**SUPPLIED RECORDS**
◆ ◆ ◆ ◆
(** The thin wrappers of [fileOperations.ts] around the table. *)
Definition updateUserQuota (userId : string) (quota : Quota) : Handler unit :=
  kv_set_quota userId quota.
Definition getFileMetadata (hash : string) : Handler (option FileMeta) :=
  kv_get_file hash.
Definition storeFileMetadata (hash : string) (metadata : FileMeta) : Handler unit :=
  kv_set_file hash metadata.
Definition storeFileReference (fileId : string) (reference : FileRef) : Handler unit :=
  kv_set_file_ref fileId reference.
Definition deleteFileReference (fileId : string) : Handler unit :=
  kv_del_file_ref fileId.

Record UploadOptions := {
  opt_tags : option (list string);
  opt_folderId : option string;
  opt_isPublic : option bool
}.

(** Body of [for (const file of files)] in [uploadFilesClientSide].  The
    uploader name is read off the query answer itself ([userData?.value]),
    which has no such field, so it is always ['User']. *)
Definition client_upload_file (userId : string) (quota : Quota)
    (options : UploadOptions) (totalSize : Z) (uploadedFiles : list FileRef)
    (it : UploadItem) : Handler (Z * list FileRef) :=
  let file := item_file it in
  let fileSize := Z.of_nat (length (file_data file)) in
  (* Check quota *)
  (if storage_limit quota <? storage_used quota + totalSize + fileSize
   then throw ("Storage quota exceeded. Limit: " ++ pretty (storage_limit quota)
               ++ " bytes")
   else pure tt) ;;;
  (* Calculate hash *)
  let fileHash := calculateFileHash (file_data file) in
  (* Check if file exists *)
  existing <- getFileMetadata fileHash ;;
  let isDeduplicated := match existing with Some _ => true | None => false end in
  p <- match existing with
       | Some existingFile => pure (existingFile, totalSize)
       | None =>
           (* Upload to storage *)
           uploadError <- storage_upload fileHash (file_data file) (file_type file)
                            (item_fault it) ;;
           match uploadError with
           | Some msg =>
               if negb (includes msg "already exists")
               then throw ("Failed to upload file: " ++ msg)
               else pure tt
           | None => pure tt
           end ;;;
           (* Store metadata *)
           let existingFile :=
             {| fm_hash := fileHash; fm_mime_type := file_type file;
                fm_size := fileSize; fm_storage_path := fileHash;
                fm_reference_count := 0; fm_created_at := item_now it |} in
           storeFileMetadata fileHash existingFile ;;;
           pure (existingFile, totalSize + fileSize)
       end ;;
  let existingFile := fst p in
  let totalSize := snd p in
  (* Create file reference *)
  let fileId := make_file_id userId fileHash (item_now it) in
  let fileReference :=
    {| fr_id := fileId; fr_hash := fileHash; fr_filename := file_name file;
       fr_mime_type := file_type file; fr_size := fileSize;
       fr_upload_date := item_now it; fr_uploader_id := userId;
       fr_uploader_name := "User";
       fr_is_public := match opt_isPublic options with Some b => b | None => false end;
       fr_folder_id :=
         match opt_folderId options with
         | Some f => if String.eqb f EmptyString then None else Some f
         | None => None
         end;
       fr_tags := match opt_tags options with Some t => t | None => [] end;
       fr_storage_path := fileHash; fr_download_count := 0;
       fr_is_deduplicated := isDeduplicated;
       fr_reference_count := fm_reference_count existingFile + 1 |} in
  storeFileReference fileId fileReference ;;;
  (* Update reference count *)
  storeFileMetadata fileHash
    (with_reference_count existingFile (fm_reference_count existingFile + 1)) ;;;
  pure (totalSize, (uploadedFiles ++ [fileReference])%list).

Fixpoint client_upload_loop (userId : string) (quota : Quota)
    (options : UploadOptions) (files : list UploadItem) (totalSize : Z)
    (uploadedFiles : list FileRef) : Handler (Z * list FileRef) :=
  match files with
  | [] => pure (totalSize, uploadedFiles)
  | it :: rest =>
      p <- client_upload_file userId quota options totalSize uploadedFiles it ;;
      client_upload_loop userId quota options rest (fst p) (snd p)
  end.

(** [uploadFilesClientSide]; [userId] is the answer of [getCurrentUserId].
    The call to [ensureBucketExists] only creates the bucket when it is
    missing and swallows its own errors. *)
Definition uploadFilesClientSide_body (userId : option string) (now : Z)
    (files : list UploadItem) (options : UploadOptions) : Handler Response :=
  match userId with
  | None => throw "Not authenticated"
  | Some userId =>
      quota <- getUserQuota now userId ;;
      p <- client_upload_loop userId quota options files 0 [] ;;
      (* Update quota *)
      updateUserQuota userId (with_storage_used quota (storage_used quota + fst p)) ;;;
      pure (OkFiles (snd p))
  end.

Definition uploadFilesClientSide (userId : option string) (now : Z)
    (files : list UploadItem) (options : UploadOptions) (st : Store)
  : Outcome * Store :=
  run_client (uploadFilesClientSide_body userId now files options) st.

(** [deleteFileClientSide]; [now] is the clock [getUserQuota] reads when it
    has to initialise the caller's quota record. *)
Definition deleteFileClientSide_body (userId : option string) (now : Z)
    (fileId : string) : Handler Response :=
  match userId with
  | None => throw "Not authenticated"
  | Some userId =>
      fileRefData <- kv_get_file_ref fileId ;;
      match fileRefData with
      | None => throw "File not found"
      | Some fileRef =>
          (* Check ownership *)
          if negb (String.eqb (fr_uploader_id fileRef) userId)
          then throw "Only the uploader can delete this file"
          else
            let fileHash := fr_hash fileRef in
            fileData <- getFileMetadata fileHash ;;
            fileData <- match fileData with
                        | Some fd =>
                            (* Decrement reference count *)
                            let fd := with_reference_count fd (fm_reference_count fd - 1) in
                            (if fm_reference_count fd <=? 0
                             then storage_remove (fm_storage_path fd) ;;;
                                  kv_del_file fileHash
                             else storeFileMetadata fileHash fd) ;;;
                            pure (Some fd)
                        | None => pure None
                        end ;;
            (* Delete reference *)
            deleteFileReference fileId ;;;
            (* Update quota *)
            quota <- getUserQuota now userId ;;
            match fileData with
            | Some fd =>
                if fm_reference_count fd <=? 0
                then updateUserQuota userId
                       (with_storage_used quota
                          (Z.max 0 (storage_used quota - fr_size fileRef)))
                else pure tt
            | None => pure tt
            end ;;;
            pure (OkMessage "File deleted successfully")
      end
  end.

Definition deleteFileClientSide (userId : option string) (now : Z)
    (fileId : string) (st : Store) : Outcome * Store :=
  run_client (deleteFileClientSide_body userId now fileId) st.

(** ** Histories *)

Inductive Op :=
| Signup (now : Z) (body : SignupBody) (created : string + string)
| Upload (now : Z) (req : UploadRequest)
| Delete (auth : Auth) (fileId : string)
| ClientUpload (userId : option string) (now : Z) (files : list UploadItem)
    (options : UploadOptions)
| ClientDelete (userId : option string) (now : Z) (fileId : string).

Definition step (op : Op) (st : Store) : Store :=
  match op with
  | Signup now body created => snd (signup now body created st)
  | Upload now req => snd (upload now req st)
  | Delete auth fileId => snd (delete_file auth fileId st)
  | ClientUpload userId now files options =>
      snd (uploadFilesClientSide userId now files options st)
  | ClientDelete userId now fileId => snd (deleteFileClientSide userId now fileId st)
  end.

Definition run (ops : list Op) (st : Store) : Store :=
  fold_left (fun s op => step op s) ops st.

(** The stores a history of signup, upload and delete requests leads to
    from the empty table and bucket. *)
Inductive reachable : Store → Prop :=
| reachable_empty : reachable empty_store
| reachable_step op st : reachable st → reachable (step op st).

End Vault.

(** ** Invariants of the ledgers *)

(** Number of entries of the ownership ledger that point at hash [h]. *)
Definition nrefs (h : string) (refs : gmap string FileRef) : nat :=
  size (filter (λ kv : string * FileRef, fr_hash kv.2 = h) refs).

Definition quota_nonneg (st : Store) : Prop :=
  ∀ u q, kv_quota st !! u = Some q → 0 ≤ storage_used q.

(** A stored content record counts at least one reference, counts no fewer
    references than there are entries for its hash, and lives under its
    hash; a hash without record has no entries. *)
Definition refcount_consistent (st : Store) : Prop :=
  ∀ h, match kv_file st !! h with
       | Some f =>
           1 ≤ fm_reference_count f
           ∧ Z.of_nat (nrefs h (kv_file_ref st)) ≤ fm_reference_count f
           ∧ fm_storage_path f = h
       | None => nrefs h (kv_file_ref st) = 0%nat
       end.

Definition vault_inv (st : Store) : Prop :=
  quota_nonneg st ∧ refcount_consistent st.

(** What a loop iteration that stops early leaves behind: the four ledgers
    and the bucket as they were. *)
Definition ledgers_kept (st st' : Store) : Prop :=
  kv_user st' = kv_user st ∧ kv_quota st' = kv_quota st
  ∧ kv_file st' = kv_file st ∧ kv_file_ref st' = kv_file_ref st
  ∧ bucket st' = bucket st.

(** What a completed loop iteration does to the ledgers. *)
Definition entry_added (userId h : string) (now : Z) (st st' : Store) : Prop :=
  kv_user st' = kv_user st ∧ kv_quota st' = kv_quota st
  ∧ (∀ p, is_Some (bucket st !! p) → is_Some (bucket st' !! p))
  ∧ ∃ ref e,
      kv_file_ref st' = <[make_file_id userId h now := ref]> (kv_file_ref st)
      ∧ fr_hash ref = h
      ∧ kv_file st' = <[h := e]> (kv_file st)
      ∧ match kv_file st !! h with
        | Some e0 =>
            fm_reference_count e = fm_reference_count e0 + 1
            ∧ fm_storage_path e = fm_storage_path e0
        | None => fm_reference_count e = 1 ∧ fm_storage_path e = h
        end.

Definition grows {V} (m m' : gmap string V) : Prop :=
  ∀ k, is_Some (m !! k) → is_Some (m' !! k).

(** File ids an upload of [files] by [userId] writes entries under. *)
Definition minted_ids (sha256 : list byte → list byte) (userId : string)
    (files : list UploadItem) : list string :=
  map (λ it, make_file_id userId
               (calculateFileHash sha256 (file_data (item_file it))) (item_now it))
      files.

(** What any run of the upload loop, complete or cut short, does to the
    store: users and quotas untouched, records and objects only added,
    entries written under the minted ids only. *)
Definition loop_rel (ids : list string) (st st' : Store) : Prop :=
  kv_user st' = kv_user st ∧ kv_quota st' = kv_quota st
  ∧ (refcount_consistent st → refcount_consistent st')
  ∧ grows (bucket st) (bucket st')
  ∧ grows (kv_file st) (kv_file st')
  ∧ (∀ fid, fid ∉ ids → kv_file_ref st' !! fid = kv_file_ref st !! fid).

(** Ids an upload request or a browser-side upload writes entries under. *)
Definition upload_mints (sha256 : list byte → list byte) (req : UploadRequest)
  : list string :=
  match req_auth req with
  | Authenticated user => minted_ids sha256 (au_id user) (req_files req)
  | _ => []
  end.

Definition client_upload_mints (sha256 : list byte → list byte)
    (userId : option string) (files : list UploadItem) : list string :=
  match userId with
  | Some userId => minted_ids sha256 userId files
  | None => []
  end.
◆ ◆ ◆ ◆
Scan the records for the string "rest" and report each line where it occurs.

**ANSWER BOX**
  | it :: rest =>
      client_upload_loop userId quota options rest (fst p) (snd p)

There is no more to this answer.